The events of 1986, which Imelda refers to as “the thing,” still seem raw to her. She claims that she was tricked into exile by the U.S. government. After being helicoptered from the palace to an airbase, she says that she asked to be transferred to a small plane, reasoning its range wouldn’t be farther than the northern provinces, where the family wanted to go. They arrived instead in Guam, and the entire clan was then flown to Hawaii in what she says was an unpressurized transport plane, resulting, she claims, in “busted” eardrums for most of the party. But Imelda is nothing if not a survivor—and a ham. After her acquittal in New York, she proceeded to Saint Patrick’s Cathedral, where she walked down the center aisle on her knees.
Perhaps the eeriest room at Old House is Ferdinand’s study, which is now a shrine to the U.S. trial. Some 350,000 pages of documents sit in endless piles, all meticulously labeled. In Imelda’s view, these papers are proof of her innocence. Even though she was acquitted, most of the world still considers the Marcos regime to have been one of the most corrupt of modern times. After Ferdinand declared martial law in 1972, the press was silenced and many of his opponents were jailed. There have even been accusations of murder.
But recently a degree of revisionism has taken hold of the Marcos legacy. Under successive regimes, partisanship in congress has led to endless deadlocks, chaos and economic stagnation. There’s now a nostalgia for the Marcos years—the order, the relative economic success and the glamour.
On the final day of my visit, in fact, I witness full-on Imelda adulation. Decked out in another terno, with matching pink Hermès bag and pumps, she strolls into a bistro at a popular upscale mall, followed by her personal maid—who is ready with makeup for touch-ups—her photographer and the blue-suited men who carry shopping bags printed with Imelda’s cameo. Heads swivel as Imelda makes her entrance, and a buzz spreads through the restaurant. Groups of lunching ladies soon descend on her table for autographs, photos and chitchat. The former first lady happily obliges and calls for the shopping bags, from which she extracts trinkets from the Imelda Collection and passes them out as gifts. The ladies squeal with delight.
But the reception pales in comparison to what she gets at the next stop, a heavily downmarket mall that she says she visits regularly. (En route, we take several detours. “I built this highway,” she notes, then points out other major projects constructed on her watch: her cultural center, convention center, film center, hotels, hospitals.) Finally, we pull into the 168 Shopping Mall, in an area of Old Manila that Borgy describes as the local equivalent of East Harlem. She applies a quick layer of powder from her gold Buccellati compact and steps regally out of the car. Immediately, shoppers swarm. Her security detail steers her up an escalator to the food court, where Imelda, indeed, holds court. For about 45 minutes, shoppers approach her, asking her to pose with them for pictures, which she very happily does while soaking up the acclamation. “Thank you for everything you did for us,” says one woman. “We love you so much,” says another. One gentleman pulls a 1968 pocket calender with the Marcoses’ picture on it out of his wallet. A little girl approaches and says, “I’m Imelda too.”
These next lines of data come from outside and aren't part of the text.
Record world_inv (config : PeerLinkConfig) (given : list nat) (w : World) : Prop := {
  wi_tally : given ++ (take (w_run w) (posted (w_mgr w)) ≫= link_cbs) ≡ₚ tally (w_mgr w);
  wi_run : (w_run w <= length (posted (w_mgr w)))%nat;
  wi_config : config_ (w_mgr w) = config;
  wi_table : exists ops, Forall table_op_ok ops /\ table_ (w_mgr w) = table_run LinkTable_new ops;
  wi_keyed : keyed (table_ (w_mgr w));
  wi_slots : (count holds_slot (table_ (w_mgr w)) <= Z.to_nat (max_links config))%nat;
  wi_pending : (count pending (table_ (w_mgr w)) <= Z.to_nat (max_pending_inbound config))%nat;
}.
Lemma posted_grows (m m' : M) : mgr_log m `prefix_of` mgr_log m' -> exists more, posted m' = posted m ++ more.
Proof. intros [more E1]. exists (more ≫= posted_of). unfold posted. by rewrite E1, bind_app. Qed.
(** An operation, [fresh] its completions; or completions already run, [ran]. *)
Lemma goes_inv config given w k m' run fresh ran :
  world_inv config given w -> goes k (w_mgr w) [] m' -> k = fresh ++ (ran ≫= link_cbs) ->
  (forall more, posted m' = posted (w_mgr w) ++ more -> take run (posted m') = take (w_run w) (posted (w_mgr w)) ++ ran) ->
  (run <= length (posted m'))%nat -> world_inv config (given ++ fresh) (MkWorld m' run).
Proof.
  intros [J1 J2 J3 (ops & Hops & J4) J5 J6 J7] [(ops' & Hops' & T) C0 _ Hlog W0 K0 S0 P0] -> Hrun Hle. cbn [w_mgr w_run].
  destruct (posted_grows _ _ Hlog) as [more Hmore]. rewrite J3 in *. split; cbn [w_mgr w_run]; [| |done| |by apply K0|specialize (S0 J5); lia|lia].
  - rewrite (Hrun more Hmore), bind_app. cbn [app] in W0. rewrite W0, <- J1. solve_Permutation.
  - done.
  - exists (ops ++ ops'). split; [by apply Forall_app|]. rewrite T, J4. unfold table_run. by rewrite fold_left_app.
Qed.
Lemma world_step_inv config given w op : world_op_ok op -> world_inv config given w ->
  world_inv config (given ++ world_op_cbs op) (world_step w op).
Proof.
  intros Hop Hw. destruct op as [op|]; cbn [world_step world_op_cbs].
  - assert (Ht : (exists a s, op = OpTime a s) \/ forall a s, op <> OpTime a s) by (destruct op; eauto). destruct Ht as [(a & s & ->)|Ht].
    { cbn [op_cbs mgr_step]. rewrite app_nil_r. by destruct Hw. }
    pose proof (mgr_step_goes (w_mgr w) op Hop Ht) as Hg. destruct (posted_grows _ _ (g_log _ _ _ _ Hg)) as [more Hmore].
    apply (goes_inv config given w _ _ _ (op_cbs op) [] Hw Hg); [by rewrite app_nil_r| |].
    + intros more' E1. rewrite E1, take_app_le, app_nil_r; [done|]. apply (wi_run _ _ _ Hw).
    + rewrite Hmore, length_app. pose proof (wi_run _ _ _ Hw). lia.
  - rewrite app_nil_r. destruct (posted (w_mgr w) !! w_run w) as [t|] eqn:Hl; [|done].
    assert (Hg : goes (link_cbs t) (w_mgr w) [] (run_told (w_mgr w) t)).
    { apply quiet_goes. destruct t; try apply quiet_refl. apply quiet_run_cb. rewrite app_nil_r. apply quiet_refl. }
    destruct (posted_grows _ _ (g_log _ _ _ _ Hg)) as [more Hmore]. pose proof (lookup_lt_Some _ _ _ Hl) as Hlt.
    rewrite <- (app_nil_r given). apply (goes_inv config given w _ _ _ [] [t] Hw Hg).
    + by rewrite bind_singleton.
    + intros more' E1. rewrite E1, take_app_le by lia. by apply take_S_r.
    + rewrite Hmore, length_app. lia.
Qed.
Lemma world_run_inv config given w ops : Forall world_op_ok ops -> world_inv config given w ->
  world_inv config (given ++ (ops ≫= world_op_cbs)) (world_run w ops).
Proof.
  intros Hops. revert given w. induction Hops as [|op ops Hop _ IH]; intros given w Hw; [by rewrite app_nil_r|].
  cbn [world_run fold_left]. rewrite bind_cons, app_assoc. by apply IH, world_step_inv.
Qed.
Lemma world_new_inv endpoint local_peer_id config : world_inv config [] (World_new endpoint local_peer_id config).
Proof.
  split; cbn; [done|lia|done|by exists []| | |].
  - by intros id l Hl.
  - unfold count. cbn. rewrite map_filter_empty, map_size_empty. lia.
  - unfold count. cbn. rewrite map_filter_empty, map_size_empty. lia.
Qed.
Lemma world_inv_of endpoint local_peer_id config ops : Forall world_op_ok ops ->
  world_inv config (ops ≫= world_op_cbs) (world_run (World_new endpoint local_peer_id config) ops).
Proof. intros Hops. apply (world_run_inv config [] _ ops Hops), world_new_inv. Qed.

(** ** The theorems *)

(** C2: no completion is lost and none is called twice.  Whatever happens to a
    manager, its links and its poster: the callbacks given to it, for an association,
    a nested link, a channel to open, the answer of a peer or the wait for a channel,
    are each exactly once waiting in it, posted but not yet run, or called; so if they
    are distinct, each has been called at most once, and none that was called waits
    any more. *)
Theorem completions_exactly_once (endpoint : E) (local_peer_id : string) (config : PeerLinkConfig) (ops : list world_op) :
  Forall world_op_ok ops ->
  let w := world_run (World_new endpoint local_peer_id config) ops in
  let given := ops ≫= world_op_cbs in
  given ≡ₚ waiting (w_mgr w) ++ queued w ++ called w
  /\ (NoDup given -> NoDup (called w) /\ forall cb, cb ∈ called w -> cb ∉ waiting (w_mgr w) /\ cb ∉ queued w).
Proof.
  intros Hops. cbv zeta. pose proof (world_inv_of endpoint local_peer_id config ops Hops) as [Hw _ _ _ _ _ _].
  set (w := world_run _ ops) in *. set (given := ops ≫= world_op_cbs) in *.
  assert (Hall : given ≡ₚ waiting (w_mgr w) ++ queued w ++ called w).
  { unfold tally in Hw. rewrite event_cbs_split in Hw. fold (posted (w_mgr w)) in Hw.
    assert (Hp : (posted (w_mgr w) ≫= told_cbs) ≡ₚ (take (w_run w) (posted (w_mgr w)) ≫= told_cbs) ++ queued w).
    { unfold queued. by rewrite <- bind_app, take_drop. }
    rewrite Hp, told_split in Hw. clear Hp. unfold called. revert Hw. set (T := take _ _ ≫= link_cbs). intros Hw.
    apply (Permutation_app_inv_r T). rewrite Hw. solve_Permutation. }
  split; [done|]. intros Hnd. rewrite Hall in Hnd. apply NoDup_app in Hnd as (Hw1 & Hx & Hnd). apply NoDup_app in Hnd as (_ & Hy & Hc).
  split; [done|]. intros cb Hcb. split; intros Hin; [by apply (Hx cb Hin), elem_of_app; right|by apply (Hy cb Hin)].
Qed.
As the masses take their photos, Imelda’s photographer robotically snaps them snapping, and W‘s photographer, in turn, records that—a surreal scene, to say the least. Imelda’s photographer has seemingly been shooting away on his old-fashioned 35mm camera constantly for two days now, and it occurs to me that I haven’t noticed him change film once. Is the camera even loaded? Maybe. Maybe not. But that’s not the point. For Imelda, it’s the attention that matters.